▸ **Exercise description**:
Work out the number of lines in the listing below that include "CStr", and answer with it alone.

▸ **Supplied data**:
(* ===== verification/IotData.v ===== *)
(** * The interface of the iot library's data type ([iot/data.h], [iot/base64.h])

    [iot_data_t] and its functions belong to a library outside the repository; the
    SDK's code is modelled for any implementation of this interface, and what it
    relies on are the laws below, which state the documented behaviour of the
    functions: a value that was allocated with a type and a content has that type
    and gives that content back. [sample_iot] is an implementation that satisfies
    them. *)

From S2P Require Import Prelude CLib CFloat DevTypes.
From Stdlib Require Import Ascii.
Local Open Scope Z_scope.

Inductive iot_data_type_t :=
  IOT_DATA_INT8 | IOT_DATA_UINT8 | IOT_DATA_INT16 | IOT_DATA_UINT16 | IOT_DATA_INT32
| IOT_DATA_UINT32 | IOT_DATA_INT64 | IOT_DATA_UINT64 | IOT_DATA_FLOAT32 | IOT_DATA_FLOAT64
| IOT_DATA_BOOL | IOT_DATA_STRING | IOT_DATA_ARRAY | IOT_DATA_MAP | IOT_DATA_VECTOR.

#[export] Instance iot_data_type_eq_dec : EqDecision iot_data_type_t.
Proof. solve_decision. Defined.

(** The integer types, with their signedness and width. *)
Definition int_format (t : iot_data_type_t) : option (bool * Z) :=
  match t with
  | IOT_DATA_INT8 => Some (true, 8) | IOT_DATA_UINT8 => Some (false, 8)
  | IOT_DATA_INT16 => Some (true, 16) | IOT_DATA_UINT16 => Some (false, 16)
  | IOT_DATA_INT32 => Some (true, 32) | IOT_DATA_UINT32 => Some (false, 32)
  | IOT_DATA_INT64 => Some (true, 64) | IOT_DATA_UINT64 => Some (false, 64)
  | _ => None
  end.

Definition in_format (t : iot_data_type_t) (z : Z) : bool :=
  match int_format t with
  | Some (true, w) => in_s w z
  | Some (false, w) => in_u w z
  | None => false
  end.

(** The families [iot_data_i8] ... [iot_data_ui64] and [iot_data_alloc_i8] ...
    [iot_data_alloc_ui64] are indexed by the type. The contents of an array are its
    bytes in memory. *)
Class IotData := {
  iot_data_t : Type;
  iot_data_type : iot_data_t -> iot_data_type_t;
  iot_data_int : iot_data_type_t -> iot_data_t -> Z;
  iot_data_f32 : iot_data_t -> spec_float;
  iot_data_f64 : iot_data_t -> spec_float;
  iot_data_string : iot_data_t -> string;
  iot_data_alloc_int : iot_data_type_t -> Z -> iot_data_t;
  iot_data_alloc_f32 : spec_float -> iot_data_t;
  iot_data_alloc_f64 : spec_float -> iot_data_t;
  iot_data_alloc_bool : bool -> iot_data_t;
  iot_data_alloc_string : string -> iot_data_t;
  iot_data_alloc_array : list Z -> Z -> iot_data_type_t -> iot_data_t;
  iot_data_alloc_array_from_base64 : string -> option iot_data_t;
  iot_data_array_type : iot_data_t -> iot_data_type_t;
  iot_data_array_length : iot_data_t -> Z;
  iot_data_address : iot_data_t -> list Z;
  iot_data_get_metadata : iot_data_t -> option iot_data_t;
  iot_data_set_metadata : iot_data_t -> iot_data_t -> iot_data_t;
  iot_data_to_json : iot_data_t -> string;
  iot_data_equal : iot_data_t -> iot_data_t -> bool;
  iot_data_copy : iot_data_t -> iot_data_t;
  iot_b64_encode : list Z -> string;
  iot_b64_decode : string -> Z -> option (list Z)
}.

Class IotDataLaws (D : IotData) := {
  type_alloc_int t z : is_Some (int_format t) -> iot_data_type (iot_data_alloc_int t z) = t;
  int_alloc_int t z : in_format t z = true -> iot_data_int t (iot_data_alloc_int t z) = z;
  type_alloc_f32 x : iot_data_type (iot_data_alloc_f32 x) = IOT_DATA_FLOAT32;
  type_alloc_f64 x : iot_data_type (iot_data_alloc_f64 x) = IOT_DATA_FLOAT64;
  f32_alloc_f32 x : iot_data_f32 (iot_data_alloc_f32 x) = x;
  f64_alloc_f64 x : iot_data_f64 (iot_data_alloc_f64 x) = x;
  type_alloc_bool b : iot_data_type (iot_data_alloc_bool b) = IOT_DATA_BOOL;
  type_alloc_string s : iot_data_type (iot_data_alloc_string s) = IOT_DATA_STRING;
  string_alloc_string s : iot_data_string (iot_data_alloc_string s) = s;
  type_alloc_array bs n t : iot_data_type (iot_data_alloc_array bs n t) = IOT_DATA_ARRAY;
  array_type_alloc bs n t : iot_data_array_type (iot_data_alloc_array bs n t) = t;
  array_length_alloc bs n t : iot_data_array_length (iot_data_alloc_array bs n t) = n;
  address_alloc bs n t : iot_data_address (iot_data_alloc_array bs n t) = bs;
  metadata_alloc_array bs n t : iot_data_get_metadata (iot_data_alloc_array bs n t) = None;
  metadata_set v m : iot_data_get_metadata (iot_data_set_metadata v m) = Some m;
  type_set_metadata v m : iot_data_type (iot_data_set_metadata v m) = iot_data_type v;
  int_to_json t z : in_format t z = true -> iot_data_to_json (iot_data_alloc_int t z) = print_i z;
  copy_equal v : iot_data_equal (iot_data_copy v) v = true;
  equal_copy v : iot_data_equal v (iot_data_copy v) = true;
  b64_length bs : Z.of_nat (String.length (iot_b64_encode bs)) = 4 * ((Z.of_nat (length bs) + 2) / 3)
}.

(** The type of a property as the type of a value, and back. *)
Definition iot_type (t : edgex_propertytype) : option iot_data_type_t :=
  match t with
  | Edgex_Int8 => Some IOT_DATA_INT8 | Edgex_Uint8 => Some IOT_DATA_UINT8
  | Edgex_Int16 => Some IOT_DATA_INT16 | Edgex_Uint16 => Some IOT_DATA_UINT16
  | Edgex_Int32 => Some IOT_DATA_INT32 | Edgex_Uint32 => Some IOT_DATA_UINT32
  | Edgex_Int64 => Some IOT_DATA_INT64 | Edgex_Uint64 => Some IOT_DATA_UINT64
  | Edgex_Float32 => Some IOT_DATA_FLOAT32 | Edgex_Float64 => Some IOT_DATA_FLOAT64
  | Edgex_Bool => Some IOT_DATA_BOOL | Edgex_String => Some IOT_DATA_STRING
  | Edgex_Binary => Some IOT_DATA_ARRAY | Edgex_Unused1 => Some IOT_DATA_MAP
  | Edgex_Unused2 => Some IOT_DATA_VECTOR
  | _ => None
  end.

Definition property_of_iot (t : iot_data_type_t) : edgex_propertytype :=
  match t with
  | IOT_DATA_INT8 => Edgex_Int8 | IOT_DATA_UINT8 => Edgex_Uint8
  | IOT_DATA_INT16 => Edgex_Int16 | IOT_DATA_UINT16 => Edgex_Uint16
  | IOT_DATA_INT32 => Edgex_Int32 | IOT_DATA_UINT32 => Edgex_Uint32
  | IOT_DATA_INT64 => Edgex_Int64 | IOT_DATA_UINT64 => Edgex_Uint64
  | IOT_DATA_FLOAT32 => Edgex_Float32 | IOT_DATA_FLOAT64 => Edgex_Float64
  | IOT_DATA_BOOL => Edgex_Bool | IOT_DATA_STRING => Edgex_String
  | IOT_DATA_ARRAY => Edgex_Binary | IOT_DATA_MAP => Edgex_Unused1 | IOT_DATA_VECTOR => Edgex_Unused2
  end.

Definition typeForArray (at' : iot_data_type_t) : option edgex_propertytype :=
  match at' with
  | IOT_DATA_INT8 => Some Edgex_Int8Array | IOT_DATA_UINT8 => Some Edgex_Uint8Array
  | IOT_DATA_INT16 => Some Edgex_Int16Array | IOT_DATA_UINT16 => Some Edgex_Uint16Array
  | IOT_DATA_INT32 => Some Edgex_Int32Array | IOT_DATA_UINT32 => Some Edgex_Uint32Array
  | IOT_DATA_INT64 => Some Edgex_Int64Array | IOT_DATA_UINT64 => Some Edgex_Uint64Array
  | IOT_DATA_FLOAT32 => Some Edgex_Float32Array | IOT_DATA_FLOAT64 => Some Edgex_Float64Array
  | IOT_DATA_BOOL => Some Edgex_BoolArray
  | _ => None
  end.

(** An array without metadata is an array of its element type. *)
Definition edgex_propertytype_data `{IotData} (data : iot_data_t) : edgex_propertytype :=
  let res := property_of_iot (iot_data_type data) in
  if bool_decide (res = Edgex_Binary) && bool_decide (iot_data_get_metadata data = None)
  then default Edgex_Unused1 (typeForArray (iot_data_array_type data))
  else res.

(** ** An implementation *)

Inductive sample_content :=
| CInt (z : Z)
| CFloat (x : spec_float)
| CBool (b : bool)
| CStr (s : string)
| CArray (bytes : list Z) (n : Z) (t : iot_data_type_t).

Inductive sample_data := SData (t : iot_data_type_t) (c : sample_content) (meta : option sample_data).

Definition sample_type (d : sample_data) : iot_data_type_t := let '(SData t _ _) := d in t.
Definition sample_contents (d : sample_data) : sample_content := let '(SData _ c _) := d in c.
Definition sample_meta (d : sample_data) : option sample_data := let '(SData _ _ m) := d in m.

Definition b64_char (n : Z) : ascii :=
  chr (if n <? 26 then 65 + n else if n <? 52 then 71 + n else if n <? 62 then n - 4
       else if n =? 62 then 43 else 47).

Fixpoint b64_text (bs : list Z) : string :=
  match bs with
  | [] => EmptyString
  | [a] => String (b64_char (a / 4)) (String (b64_char (a mod 4 * 16)) "==")
  | [a; b] =>
      String (b64_char (a / 4)) (String (b64_char (a mod 4 * 16 + b / 16))
        (String (b64_char (b mod 16 * 4)) "="))
  | a :: b :: c :: bs' =>
      String (b64_char (a / 4)) (String (b64_char (a mod 4 * 16 + b / 16))
        (String (b64_char (b mod 16 * 4 + c / 64)) (String (b64_char (c mod 64)) (b64_text bs'))))
  end.

Definition sample_json (d : sample_data) : string :=
  match sample_contents d with
  | CInt z => print_i z
  | CFloat x => print_g17 x
  | CBool b => if b then "true" else "false"
  | CStr s => s
  | CArray _ _ _ => "[]"
  end.

#[export] Instance sample_iot : IotData := {
  iot_data_t := sample_data;
  iot_data_type := sample_type;
  iot_data_int t d := match sample_contents d with CInt z => z | _ => 0 end;
  iot_data_f32 d := match sample_contents d with CFloat x => x | _ => S754_zero false end;
  iot_data_f64 d := match sample_contents d with CFloat x => x | _ => S754_zero false end;
  iot_data_string d := match sample_contents d with CStr s => s | _ => EmptyString end;
  iot_data_alloc_int t z := SData t (CInt z) None;
  iot_data_alloc_f32 x := SData IOT_DATA_FLOAT32 (CFloat x) None;
  iot_data_alloc_f64 x := SData IOT_DATA_FLOAT64 (CFloat x) None;
  iot_data_alloc_bool b := SData IOT_DATA_BOOL (CBool b) None;
  iot_data_alloc_string s := SData IOT_DATA_STRING (CStr s) None;
  iot_data_alloc_array bs n t := SData IOT_DATA_ARRAY (CArray bs n t) None;
  iot_data_alloc_array_from_base64 s := None;
  iot_data_array_type d := match sample_contents d with CArray _ _ t => t | _ => IOT_DATA_INT8 end;
  iot_data_array_length d := match sample_contents d with CArray _ n _ => n | _ => 0 end;
  iot_data_address d := match sample_contents d with CArray bs _ _ => bs | _ => [] end;
  iot_data_get_metadata := sample_meta;
  iot_data_set_metadata d m := SData (sample_type d) (sample_contents d) (Some m);
  iot_data_to_json := sample_json;
  iot_data_equal a b := String.eqb (sample_json a) (sample_json b);
  iot_data_copy d := d;
  iot_b64_encode := b64_text;
  iot_b64_decode s n := None
}.

Lemma b64_text_length bs :
  Z.of_nat (String.length (b64_text bs)) = 4 * ((Z.of_nat (length bs) + 2) / 3).
Proof.
  assert (forall n bs, (length bs <= n)%nat ->
    Z.of_nat (String.length (b64_text bs)) = 4 * ((Z.of_nat (length bs) + 2) / 3)) as H.
  { intros n. induction n as [|n IH]; intros [|a [|b [|c l]]] Hn; simpl in Hn; try lia; try done.
    cbn [b64_text String.length length]. rewrite !Nat2Z.inj_succ, IH by lia.
    replace (Z.succ (Z.succ (Z.succ (Z.of_nat (length l)))) + 2) with (Z.of_nat (length l) + 2 + 1 * 3) by lia.
    rewrite Z.div_add by lia. lia. }
  by apply (H (length bs)).
Qed.

#[export] Instance sample_iot_laws : IotDataLaws sample_iot.
Proof. split; try done; [intros v; apply String.eqb_refl..|apply b64_text_length]. Qed.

▸ **Task output**:
4